It was in the 60's and 70's where the real problems were. Thats when we had little sex education.
All Under 20.
1961 811.3 59.8
1964 876.0 76.7
1966 849.8 86.7
1971 783.2 82.6
1976 584.3 57.9
1977 569.3 54.5
1981 634.5 56.6
1986 661.0 57.4
1991 699.2 52.4
1992 689.7 47.9
1993 673.5 45.1
1994 664.7 42.0
1995 648.1 41.9
1996 649.5 44.7
1997 643.1 46.4
1998 635.9 48.3
1999 621.9 48.4
2000 604.4 45.8
2001 594.6 44.2
2002 596.1 43.5
2003 621.5 44.2
2004 639.7 45.0
I remember not so long ago a magazine aimed at teenagers (just 17 or something) with "sex position of the week". Why education is to blame in some peoples eyes i have no idea. Kids don't really listen to teachers much, we know this, but their peers are where their influenced come from.
Also i would like to know what happened in 1976, something had a big effect on the rates. Could it be the implementation of better sex education in Schools? Or in a frequanomics fashion, was it the The Sex Discrimination Act 1975?

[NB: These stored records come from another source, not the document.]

(** * The event bus and the key-value store of Plots-Manager (scripts/core,
      classes [EventBus] and [Database])

    A shallow embedding of the dispatcher ([on], [once], [off], [emit],
    [emitAsync], introspection), of the staged module loader
    ([registerModule], [initialize], [importPhase], [importModule]) and, in
    the module [Database], of the store that keeps its values in the dynamic
    properties of the world ([get], [set], [delete], [has], [update],
    [entries], [clear], [refreshCache], [listIds]).

    Modelling choices.
    - The static fields of the class are the fields of the record [Bus];
      every method is a function in the state-and-exception monad [M].
    - A JS [Map] is an association list in insertion order; a JS [Set] of
      listeners is a duplicate-free list in insertion order.  The [Set]
      objects live in a store ([sets]) and the map holds references to them,
      because [emit] keeps the [Set] objects it looked up while listeners run
      and may change the registry.
    - Listeners are function values with identity.  A user function is
      [FUser id] and its body is [code id], a script of bus calls chosen from
      its arguments and from the user's own variables ([memory]); the arrow
      functions the bus itself creates ([once]'s wrapper, the unsubscribe and
      cancel capabilities) are closures in the store [closures].
    - Calls nest ([emit] calls a listener which calls [emit] ...): [invoke]
      is defined by recursion on a bound on the call depth and yields
      [OutOfFuel] when the bound is reached.
    - Everything observable (listener calls with their arguments, console
      output, calls of the dynamic [import]) is appended to [trace].
    - An [async] method is run up to the settlement of its promise: the
      promise a listener or [import] returns carries its eventual state.
    - The host drives the bus through [step]: a user call, the world-load
      signal, the watchdog signal, or an event of a bound Minecraft source. *)

From Stdlib Require Import ZArith Ascii String.
From stdpp Require Import base relations list strings.
(** * django-socio-grpc: the proto registry ([utils/registry_singleton.py])

    A shallow embedding of [RegistrySingleton]: the type vocabulary, the
    field resolver, the message registrar, the naming rules, the
    conventional method builder and the custom action builder, followed by
    the properties of the registry they maintain.

    Python objects are modelled by the attributes the module reads.  The
    registry ([self.registered_app]) is threaded explicitly; an exception
    leaves the mutations done before it in place, as in Python, so every
    operation returns the registry together with either a value or the
    exception raised.  The insertion order of the (ordered) dictionaries is
    not modelled; the order of a message's field list is. *)

From stdpp Require Import gmap strings list fin_maps.
From Stdlib Require Import Ascii String.

(** ** Python string operations used by the module *)

Module PyStr.

(** [s.startswith(p)] *)
Definition startswith (p s : string) : bool := String.prefix p s.

(** [s[n:]] for [n >= 0] *)
Fixpoint drop (n : nat) (s : string) : string :=
  match n, s with
  | O, _ => s
  | S n', String _ s' => drop n' s'
  | S _, EmptyString => EmptyString
  end.

(** [s[:n]] for [n >= 0] *)
Fixpoint take (n : nat) (s : string) : string :=
  match n, s with
  | O, _ => EmptyString
  | S n', String c s' => String c (take n' s')
  | S _, EmptyString => EmptyString
  end.

(** [s.endswith(suf)] *)
Definition endswith (suf s : string) : bool :=
  bool_decide (String.length suf ≤ String.length s)
  && String.eqb (drop (String.length s - String.length suf) s) suf.

(** [sub in s] *)
Fixpoint contains (sub s : string) : bool :=
  startswith sub s
  || match s with
     | EmptyString => false
     | String _ s' => contains sub s'
     end.

(** [s[:-n]]: Python reads [-0] as [0], so [s[:-0]] is the empty string. *)
Definition slice_until_neg (n : nat) (s : string) : string :=
  match n with
  | O => EmptyString
  | S _ => take (String.length s - n) s
  end.

(** [s[-n:]]: [s[-0:]] is [s[0:]], the whole string. *)
Definition slice_from_neg (n : nat) (s : string) : string :=
  match n with
  | O => s
  | S _ => drop (String.length s - n) s
  end.

(** [s.split(".")[0]] *)
Fixpoint before_dot (s : string) : string :=
  match s with
  | EmptyString => EmptyString
  | String c s' => if Ascii.eqb c "."%char then EmptyString else String c (before_dot s')
  end.

(** Replaces the rightmost occurrence of [old] in [s], if there is one. *)
Fixpoint replace_last (old new s : string) : option string :=
  match s with
  | EmptyString => if startswith old s then Some new else None
  | String c s' =>
      match replace_last old new s' with
      | Some r => Some (String c r)
      | None =>
          if startswith old s then Some (new +:+ drop (String.length old) s) else None
      end
  end.

(** Modelled from the spec: [rreplace] of [django_socio_grpc/utils/tools.py],
    which is not among the sources; the naming rule strips the recognised
    suffix "once, from the right".  The module only calls it with an
    occurrence count of 1, which is the count modelled. *)
Definition rreplace (s old new : string) : string :=
  default s (replace_last old new s).

(** [sub] occurs in [s]. *)
Definition mentions (s sub : string) : Prop :=
  ∃ before after, s = before +:+ sub +:+ after.

End PyStr.

(** ** Exceptions and results *)

Inductive exn :=
| RegisterServiceException (msg : string)
| AttributeError (attribute : string)
| KeyError (key : string).

Inductive result (A : Type) :=
| Ok (a : A)
| Raise (e : exn).
Arguments Ok {A} a.
Arguments Raise {A} e.

(** ** Module constants *)

Definition DEFAULT_LIST_FIELD_NAME := "results".
Definition REQUEST_SUFFIX := "Request".
Definition RESPONSE_SUFFIX := "Response".

Module KnowMethods.
Definition LIST := "List".
Definition CREATE := "Create".
Definition RETRIEVE := "Retrieve".
Definition UPDATE := "Update".
Definition PARTIAL_UPDATE := "PartialUpdate".
Definition DESTROY := "Destroy".
Definition STREAM := "Stream".

Definition get_as_list : list string :=
  [LIST; CREATE; RETRIEVE; UPDATE; PARTIAL_UPDATE; DESTROY; STREAM].

Definition get_methods_no_custom_messages : list string :=
  [CREATE; UPDATE; PARTIAL_UPDATE].

Definition get_methods_no_stream : list string :=
  [LIST; CREATE; RETRIEVE; UPDATE; PARTIAL_UPDATE; DESTROY].
End KnowMethods.

(** ** The collaborators, as far as the registry reads them *)

(** [grpc_settings], and whether the installed Django has
    [PositiveBigIntegerField] (the second [try] of the class body). *)
Record settings := {
  SEPARATE_READ_WRITE_MODEL : bool;
  DEFAULT_PAGINATION_CLASS : option string;
  django_has_PositiveBigIntegerField : bool
}.

(** The framework classes the module tests with [issubclass]. *)
Inductive drf_class :=
| HiddenField | ReadOnlyField | ListProtoSerializer | BaseProtoSerializer
| SlugRelatedField | ManyRelatedField | RelatedField | ListSerializer
| ModelField | ListField | DictField | BaseSerializer | SerializerMethodField.

#[global] Instance drf_class_eq_dec : EqDecision drf_class.
Proof. solve_decision. Defined.

(** A class: its [__name__] and the framework classes it derives from. *)
Record pyclass := {
  cls_name : string;
  cls_bases : list drf_class
}.

Definition issubclass (c : pyclass) (b : drf_class) : bool :=
  bool_decide (b ∈ cls_bases c).

(** The return annotations [get_proto_type_from_inspect] knows, and the others. *)
Inductive py_type :=
| py_int | py_str | py_bool | py_float | py_list | py_dict | py_bytes
| typing_List | typing_Dict
| List_int | List_str | List_bool | List_Tuple | List_Dict
| py_other (name : string).

(** An attribute found by [getattr(serializer_instance, method_name, None)]:
    its [__annotations__] has a ["return"] key or not. *)
Record method := {
  return_annotation : option py_type
}.

(** One entry of [get_field_info(model).relationships]: the attributes of
    the related model that [getattr] finds and that are not [None], each
    with the class name of its [field] when it has one ([None] for an
    attribute without a [field], such as the [pk] property); and [to_many]. *)
Record relation_info := {
  related_model_fields : gmap string (option string);
  to_many : bool
}.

Still progress to be made even though the trend is good. I personally like the idea of making everybody sit through a video of pregnancy, all of it, not just a clip.

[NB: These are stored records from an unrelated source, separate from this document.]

(** * Lite Cycles: a shallow embedding of [lite_cycles.py]

    The game logic of the light-cycle game (classes [Player], [AIPlayer]
    and [TronGame]) is transcribed function by function.  Rendering and
    sound are left out: they read the game state and never write it.

    Numbers.  Start coordinates are Python integers; [move] adds
    [direction * (GRID_SIZE * 1.5)], that is [direction * 30.0], in
    double-precision floating point.  Every number involved is a whole
    number, so a coordinate is of type [Z]; what the floating-point
    addition does to it is written out in [round_double] and
    [Player.move_float].  As long as the numbers stay within 2^53 in
    absolute value the floating-point result is the exact one, and
    [Player.move], which adds the integer 30, is what the code computes
    ([move_float_exact]); beyond that the code rounds and [Player.move]
    is an idealisation of it. *)

From Stdlib Require Import ZArith String List Bool Lia.
Import ListNotations.
Open Scope Z_scope.

(** ** Module-level constants *)

Definition WINDOW_WIDTH : Z := 1400.
Definition WINDOW_HEIGHT : Z := 900.
Definition GRID_SIZE : Z := 20.
Definition FPS : Z := 60.

Definition Color : Type := Z * Z * Z.
Definition NEON_BLUE : Color := (0, 255, 255).
Definition NEON_ORANGE : Color := (255, 128, 0).

(** [GRID_SIZE * 1.5]: the local [move_distance] of [Player.move] and of
    the loop of [AIPlayer.make_decision]. *)
Definition move_distance : Z := GRID_SIZE * 3 / 2.

(** Game states [MENU = 0], [PLAYING = 1], [GAME_OVER = 2]. *)
Inductive GameState : Type := MENU | PLAYING | GAME_OVER.

Definition GameState_eqb (a b : GameState) : bool :=
  match a, b with
  | MENU, MENU | PLAYING, PLAYING | GAME_OVER, GAME_OVER => true
  | _, _ => false
  end.

(** The pygame key constants the program names; every other key code is
    [K_other]. *)
Inductive Key : Type :=
| K_UP | K_DOWN | K_LEFT | K_RIGHT
| K_w | K_s | K_a | K_d
| K_1 | K_2 | K_r | K_m | K_f | K_ESCAPE
| K_other (code : Z).

Definition Key_eq_dec (a b : Key) : {a = b} + {a <> b}.
Proof. decide equality. apply Z.eq_dec. Defined.

Definition Key_eqb (a b : Key) : bool :=
  if Key_eq_dec a b then true else false.

(** A cell, and a heading, are Python pairs of numbers. *)
Definition Cell : Type := Z * Z.
Definition Heading : Type := Z * Z.

(** [==] on pairs. *)
Definition pair_eqb (a b : Z * Z) : bool :=
  (fst a =? fst b) && (snd a =? snd b).

(** [(-d[0], -d[1])]. *)
Definition opposite (d : Heading) : Heading := (- fst d, - snd d).

(** [abs(px - trail_x) < GRID_SIZE and abs(py - trail_y) < GRID_SIZE]. *)
Definition overlaps (px py : Z) (c : Cell) : bool :=
  (Z.abs (px - fst c) <? GRID_SIZE) && (Z.abs (py - snd c) <? GRID_SIZE).

(** A [for] loop over trail cells that leaves at the first overlapping
    cell ([return True] in [check_collision], [safe = False; break] in
    [make_decision]). *)
Fixpoint hits (px py : Z) (cells : list Cell) : bool :=
  match cells with
  | [] => false
  | c :: rest => if overlaps px py c then true else hits px py rest
  end.

(** The slice [l[-k:]]. *)
Definition slice_last {A : Type} (k : nat) (l : list A) : list A :=
  skipn (length l - k) l.

(** A controls dictionary, in insertion order. *)
Definition Controls : Type := list (Key * Heading).

(** [controls.get(key)]: [None] when [key not in controls]. *)
Fixpoint controls_get (c : Controls) (key : Key) : option Heading :=
  match c with
  | [] => None
  | (k, d) :: rest => if Key_eqb k key then Some d else controls_get rest key
  end.

(** ** Python floats that hold whole numbers *)

(** Every whole number up to [2^53] in absolute value is a double. *)
Definition exact_limit : Z := 2 ^ 53.

(** The doubles are below [2^1024] in absolute value. *)
Definition double_limit : Z := 2 ^ 1024.

(** The double nearest to the whole number [v], ties going to the even
    significand (the rounding of IEEE 754 that Python uses): with 53
    bits of significand the doubles around [v] are the multiples of
    [2 ^ (log2 |v| - 52)]. *)
Definition round_double (v : Z) : Z :=
  let q := 2 ^ Z.max 0 (Z.log2 (Z.abs v) - 52) in
  let k := v / q in
  let r := v mod q in
  if 2 * r <? q then k * q
  else if q <? 2 * r then (k + 1) * q
  else if Z.even k then k * q
  else (k + 1) * q.

(** A float result that holds a whole number, or an infinity. *)
Inductive FloatResult : Type :=
| Finite (v : Z)
| Infinite.

(** The conversion of an [int] operand to [float]; [None] stands for
    [OverflowError: int too large to convert to float].  A number that
    is a float already is its own conversion. *)
Definition float_of_int (n : Z) : option Z :=
  let r := round_double n in
  if Z.abs r <? double_limit then Some r else None.

(** [a * b] and [a + b] on floats that hold whole numbers. *)
Definition float_mul (a b : Z) : FloatResult :=
  let r := round_double (a * b) in
  if Z.abs r <? double_limit then Finite r else Infinite.

Definition float_add (a b : Z) : FloatResult :=
  let r := round_double (a + b) in
  if Z.abs r <? double_limit then Finite r else Infinite.

(** [coord + d * move_distance] with [move_distance = 30.0], [d] an
    [int] and [coord] an [int] or a float: the product first, then the
    sum; [None] stands for [OverflowError]. *)
Definition float_step (coord d : Z) : option FloatResult :=
  match float_of_int d with
  | None => None
  | Some fd =>
      let product := float_mul fd move_distance in
      match float_of_int coord with
      | None => None
      | Some fc =>
          Some (match product with
                | Finite s => float_add fc s
                | Infinite => Infinite
                end)
      end
  end.

(** ** class Player *)

Module Player.

(** The fields set by [Player.__init__]; [ai] holds the two fields
    [AIPlayer.__init__] adds, [(last_decision_time, decision_interval)],
    and is [None] for an instance of the base class. *)
Record t : Type := mk {
  x : Z;
  y : Z;
  color : Color;
  controls : Controls;
  name : string;
  direction : Heading;
  trail : list Cell;
  alive : bool;
  speed : Z;
  ai : option (Z * Z)
}.

Definition init (x0 y0 : Z) (col : Color) (ctl : Controls) (nm : string) : t :=
  {| x := x0; y := y0; color := col; controls := ctl; name := nm;
     direction := (1, 0); trail := [(x0, y0)]; alive := true;
     speed := GRID_SIZE; ai := None |}.

Definition set_direction (p : t) (d : Heading) : t :=
  {| x := x p; y := y p; color := color p; controls := controls p;
     name := name p; direction := d; trail := trail p; alive := alive p;
     speed := speed p; ai := ai p |}.

Definition set_position (p : t) (nx ny : Z) : t :=
  {| x := nx; y := ny; color := color p; controls := controls p;
     name := name p; direction := direction p; trail := trail p;
     alive := alive p; speed := speed p; ai := ai p |}.

Definition set_trail (p : t) (tr : list Cell) : t :=
  {| x := x p; y := y p; color := color p; controls := controls p;
     name := name p; direction := direction p; trail := tr;
     alive := alive p; speed := speed p; ai := ai p |}.

Definition set_alive (p : t) (b : bool) : t :=
  {| x := x p; y := y p; color := color p; controls := controls p;
     name := name p; direction := direction p; trail := trail p;
     alive := b; speed := speed p; ai := ai p |}.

SatanInHeels 13-09-2005, 19:00 we have had a lot of sex education through schools in my opinion so people who are saying we dont get enough i cant really see where they are coming from...

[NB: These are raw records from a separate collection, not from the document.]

Lemma connect_identity_returns identity (st : State W) :
  connect_identity identity st = (inr tt, entering identity st).
Proof. unfold entering; destruct identity; reflexivity. Qed.

Lemma entering_keeps identity (st : State W) :
  config (self (entering identity st)) = config (self st)
  /\ browser (self (entering identity st)) = browser (self st)
  /\ page (self (entering identity st)) = page (self st)
  /\ connected (self (entering identity st)) = connected (self st)
  /\ world (entering identity st) = world st
  /\ trace (entering identity st) = trace st.
Proof. destruct identity; repeat split. Qed.

(** [connect] throws exactly when its [try] block does; the final state
    is the one its [catch] block leaves. *)
Lemma connect_throws identity (st : State W) e st' :
  connect identity st = (inl e, st') ->
  exists s1,
    connect_try (entering identity st) = (inl e, s1)
    /\ st' = snd (connect_failed e s1).
Proof.
  unfold connect.
  rewrite bind_returns with (a:=tt) (st':=entering identity st)
    by apply connect_identity_returns.
  unfold try_catch.
  destruct (connect_try (entering identity st)) as [[e1 | []] s1];
    [| discriminate].
  intros H. pose proof (connect_failed_throws e1 s1) as Hf.
  rewrite H in Hf; simpl in Hf. injection Hf as ->.
  exists s1. split; [reflexivity |]. now rewrite H.
Qed.

(** *** disconnect *)

Lemma disconnect_idle (st : State W) :
  connected (self st) = false -> disconnect st = (inr tt, st).
Proof.
  intros Hc. unfold disconnect, bind, this; simpl. now rewrite Hc.
Qed.
(** * FormValidator: the rule registry and the rule evaluator of
      [src/js/script.js], embedded in Rocq.

    The class [FormValidator] keeps an array of validators, each binding a
    field identifier to an ordered array of rules, and evaluates them either
    for the whole form ([validateForm]) or for one field ([validateField]).
    The embedding follows the script function by function:

    - JavaScript strings are [string]s, one [ascii] per code unit, so the
      values covered are the ones whose code units are below 256;
    - a value that may be [undefined] or [null] is an [option];
    - a call that may throw returns a [Result];
    - the object fields of the class ([validators], [errors]) and the
      document the script reads and writes are threaded through a state
      monad; a state mutated before a throw stays mutated;
    - the selector engine of the browser, [querySelectorAll], is a
      parameter of the methods that call it;
    - every call of a rule's [condition] or [method] is recorded in a call
      log, which is how statements of the form "is never invoked" are read. *)

From Stdlib Require Import String Ascii List Bool Arith ZArith Lia.
Import ListNotations.
Open Scope string_scope.
Open Scope list_scope.

(* ================================================================= *)
(** ** JavaScript values used by the rules *)

Module Js.

Inductive Error := TypeError | SyntaxError | InvalidCharacterError.

Inductive Result (A : Type) :=
| Ok (a : A)
| Throw (e : Error).
Arguments Ok {A} a.
Arguments Throw {A} e.

Definition code (c : ascii) : nat := nat_of_ascii c.

Definition inRange (lo hi : nat) (c : ascii) : bool :=
  Nat.leb lo (code c) && Nat.leb (code c) hi.

Definition isChar (x : ascii) (c : ascii) : bool := Ascii.eqb x c.

(** [s.indexOf(t)]: the least index at which [t] occurs in [s], or -1. *)
Fixpoint indexOfFrom (i : Z) (s t : string) : Z :=
  if String.prefix t s then i
  else match s with
       | EmptyString => (-1)%Z
       | String _ s' => indexOfFrom (i + 1) s' t
       end.

Definition indexOf (s t : string) : Z := indexOfFrom 0 s t.

(** [s.lastIndexOf(t)]: the greatest index at which [t] occurs, or -1. *)
Fixpoint lastIndexOfFrom (i best : Z) (s t : string) : Z :=
  let best' := if String.prefix t s then i else best in
  match s with
  | EmptyString => best'
  | String _ s' => lastIndexOfFrom (i + 1) best' s' t
  end.

Definition lastIndexOf (s t : string) : Z := lastIndexOfFrom 0 (-1) s t.

(** *** Regular expressions

    The literals of the script are all of the form [/^...$/] without the
    multiline flag, so [test] is a match of the whole string.  Matching is
    by derivatives. *)

Inductive regex :=
| Never
| Epsilon
| Class (p : ascii -> bool)
| Seq (r1 r2 : regex)
| Alt (r1 r2 : regex)
| Star (r : regex).

Fixpoint nullable (r : regex) : bool :=
  match r with
  | Never => false
  | Epsilon => true
  | Class _ => false
  | Seq r1 r2 => nullable r1 && nullable r2
  | Alt r1 r2 => nullable r1 || nullable r2
  | Star _ => true
  end.

Fixpoint deriv (c : ascii) (r : regex) : regex :=
  match r with
  | Never => Never
  | Epsilon => Never
  | Class p => if p c then Epsilon else Never
  | Seq r1 r2 =>
      if nullable r1
      then Alt (Seq (deriv c r1) r2) (deriv c r2)
      else Seq (deriv c r1) r2
  | Alt r1 r2 => Alt (deriv c r1) (deriv c r2)
  | Star r1 => Seq (deriv c r1) (Star r1)
  end.

Fixpoint matches (r : regex) (s : string) : bool :=
  match s with
  | EmptyString => nullable r
  | String c s' => matches (deriv c r) s'
  end.

Definition Plus (r : regex) : regex := Seq r (Star r).
Definition Opt (r : regex) : regex := Alt Epsilon r.

Fixpoint Lit (s : string) : regex :=
  match s with
  | EmptyString => Epsilon
  | String c s' => Seq (Class (isChar c)) (Lit s')
  end.

(** [r{n}] and [r{n,n+k}]. *)
Fixpoint Times (n : nat) (r : regex) : regex :=
  match n with
  | O => Epsilon
  | S n' => Seq r (Times n' r)
  end.

Fixpoint UpTo (k : nat) (r : regex) : regex :=
  match k with
  | O => Epsilon
  | S k' => Opt (Seq r (UpTo k' r))
  end.

Definition Between (n m : nat) (r : regex) : regex :=
  Seq (Times n r) (UpTo (m - n) r).

(** Character classes.  [\s] is the white space and line terminators of
    the language; the ones below 256 are listed. *)
Definition digit : ascii -> bool := inRange 48 57.
Definition lower : ascii -> bool := inRange 97 122.
Definition upper : ascii -> bool := inRange 65 90.
Definition letter (c : ascii) : bool := lower c || upper c.
Definition whiteSpace (c : ascii) : bool :=
  inRange 9 13 c || Nat.eqb (code c) 32 || Nat.eqb (code c) 160.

in Y6 we went through all the technical stuff (how it all works, what things were called n what to do with things etc.).. i think we spent a couple of weeks looking at the topic before moving on to one about drugs..
in y7 i know we did something pretty much the same in our science lessons, the technical stuff and about contraception and STI's etc..
in i think it was about y8-9 we did some stuff in our tutorial which was mostly about contraception + STI's again.. with a little bit about what having a baby means..
in y10ish in PSHE we did more about being a parent, the responsiblilties and all about the contraception n stuff again, mostly concentrating on the emotions n stuff (where we got to watch a hillarious home movie of our teacher when her son was a baby!)
some of us also did a 2 day course with the learning mentors all about what it would be like to have a baby ( with those doll thingies we had to look after for a few days) and what it would mean us giving up and haveing to do and how people and ourselves would feel about it, and more drilling into us about contraception and STI's)
.... overall i think we have done an awfull lot of sex education and i think as most of it, especially in later years was aimed at discouraging us to have babies, it was probably quite usefull..(i dont think there weer all that many people left our school with babies)
i think that maybe there are more people having sex younger than they used to be, but also think that maybe people are being a lot more carefull with it!
...however, saying that, i am 17 with a 5 month old daughter.. so who i am to talk, perhaps just say that no matter what you have been taught, and no matter how much you dont want it to, these things do still happen and sometimes you just have to live with them!
limpetboy 13-09-2005, 19:25 Why don't we just treat young people as the adults they actually are.
It's fairly safe to say that if they want to have sex, they're going to. No amount of lectures on biology, emotional engagement or pure scare tactics is going to stop them, and to be honest we shouldn't be trying to stop them.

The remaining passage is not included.